Abstract

Alzheimer's disease (AD) is the most prevalent form of neurodegenerative disorders characterized by neuritic plaques containing amyloid-β peptide (Aβ) and neurofibrillary tangles. Evidence has been reported that Aβ(1-42) plays an essential pathogenic role in decreased spine density, impairment of synaptic plasticity, and neuronal loss with disruption of memory-related synapse function, all associated with AD. Experimentally, Aβ(1-42) oligomers perturb hippocampal long-term potentiation (LTP), an electrophysiological correlate of learning and memory. Aβ was also reported to perturb synaptic glutamate (Glu)-recycling by inhibiting excitatory-amino-acid-transporters. Elevated level of extracellular Glu leads to activation of perisynaptic receptors, including NR2B subunit containing NMDARs.
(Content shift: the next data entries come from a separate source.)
(** * Storage keys ([storage.rs])

    The key of the queue tie-score margin, which no entry point uses, is left out. *)
Module Key.
Inductive DataKey :=
| Admin
| Config
| FeeRate
| MaxDiscountRate
| DistributionContract
| Paused
| MinPayerReputation
| NextInvoiceId
| AdminActionCount
| MaxInvoiceAmount
| Invoice (id : Z)
| InvoiceCore (id : Z)
| InvoiceMetadata (id : Z)
| InvoiceCount
| PayerScore (a : Address)
| InvoiceFunders (id : Z)
| ApprovedToken (t : Address)
| TokenList
| TokenDecimals (t : Address)
| Reputation (a : Address)
| Appeal (id : Z)
| PreDefaultPayerScore (id : Z)
| LpScore (a : Address)
| FundQueue (id : Z)
| QueueResolution (id : Z)
| FundQueueOpenedAt (id : Z)
| QueueResolvedAt (id : Z)
| AdminActionLog (slot : Z)
| TotalInvoices
| TotalFunded
| TotalPaid
| TotalVolumeUsdc
| TotalVolumeEurc
| TotalVolumeXlm
| TokenVolume (t : Address)
| TokenVolumeCap (t : Address)
| ReferralCount (code : BytesN32)
| Dispute (id : Z)
| SubmitterInvoices (a : Address)
| LpInvoices (a : Address)
| TopPayersHeap
| InvoiceNft (id : Z)
| InvoiceNftOwner (id : Z)
| FeeTiers
| StorageVersion
| ReentrancyLock
| RateLimit (fn_name : Symbol)
| OracleRegistry (f : OracleFeedType)
| TokenOracle (f : OracleFeedType) (t : Address)
| OracleHealth (f : OracleFeedType) (t : Address)
| InsurancePool
| OracleInterfaceVersion (f : OracleFeedType)
| OracleCircuitTripped (f : OracleFeedType) (t : Address)
| OracleCircuitRecovery (f : OracleFeedType) (t : Address)
| IdentityOracles (f : OracleFeedType)
| IdentityQuorum
| PriceSources (f : OracleFeedType)
| MaxPriceDeviationBps
| TwapEnabled (f : OracleFeedType)
| TwapWindowLedgers
| MinTwapObservations
| TwapSamples (f : OracleFeedType) (t : Address)
| MultisigAdmin
| MultisigProposal (id : Z)
| NextProposalId
| PendingActionProposal (action : AdminAction)
| PendingSignerRotation
| LastPauseTimestamp
| PendingPayout (recipient token : Address)
| PendingPayoutTotal (token : Address).
End Key.
Abbreviation DataKey := Key.DataKey.

#[export] Instance DataKey_eq_dec : EqDecision DataKey.
Proof. solve_decision. Defined.

(** The type stored under each key. *)
Definition entry (k : DataKey) : Type :=
  match k with
  | Key.Admin | Key.DistributionContract | Key.InsurancePool => Address
  | Key.Config => CoreTypes.Config
  | Key.Paused | Key.ApprovedToken _ | Key.ReentrancyLock => bool
  | Key.Invoice _ => CoreTypes.Invoice
  | Key.InvoiceCore _ => CoreTypes.InvoiceCore
  | Key.InvoiceMetadata _ => CoreTypes.InvoiceMetadata
  | Key.PayerScore _ => ReputationScore
  | Key.InvoiceFunders _ => list (Address * Z)
  | Key.TokenList => list Address
  | Key.Reputation _ => ReputationProfile
  | Key.Appeal _ => AppealRecord
  | Key.Dispute _ => DisputeRecord
  | Key.FundQueue _ => list LpFundRequest
  | Key.QueueResolution _ => Address
  | Key.AdminActionLog _ => AdminActionRecord
  | Key.SubmitterInvoices _ | Key.LpInvoices _ => list Z
  | Key.TopPayersHeap => list TopPayerEntry
  | Key.InvoiceNft _ => InvoiceNftMetadata
  | Key.InvoiceNftOwner _ => Address
  | Key.FeeTiers => list (Z * Z)
  | Key.OracleRegistry _ | Key.TokenOracle _ _ => Address
  | Key.OracleHealth _ _ => OracleHealthStatus
  | Key.OracleCircuitTripped _ _ => bool
  | Key.OracleCircuitRecovery _ _ => CircuitRecoveryState
  | Key.IdentityOracles _ | Key.PriceSources _ => list Address
  | Key.TwapEnabled _ => bool
  | Key.TwapSamples _ _ => list TwapSample
  | Key.MultisigAdmin => CoreTypes.MultisigAdmin
  | Key.MultisigProposal _ => CoreTypes.MultisigProposal
  | Key.PendingSignerRotation => PendingRotation
  | _ => Z
  end.

#[export] Instance DataKey_schema : Schema DataKey := {| val := entry |}.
These receptors were shown to induce impaired LTP and enhanced long-term depression and proapoptotic pathways, all central features of AD. In the present study, we investigated the role of Glu-recycling on Aβ(1-42)-induced LTP deficit in the CA1. We found that Aβ-induced LTP damage, which was mimicked by the Glu-reuptake inhibitor TBOA, could be rescued by blocking the NR2B subunit of NMDA receptors. Furthermore, decreasing the level of extracellular Glu using a Glu scavenger also restores TBOA or Aβ induces LTP damage. Overall, these results suggest that reducing ambient Glu in the brain can be protective against Aβ-induced synaptic disruption.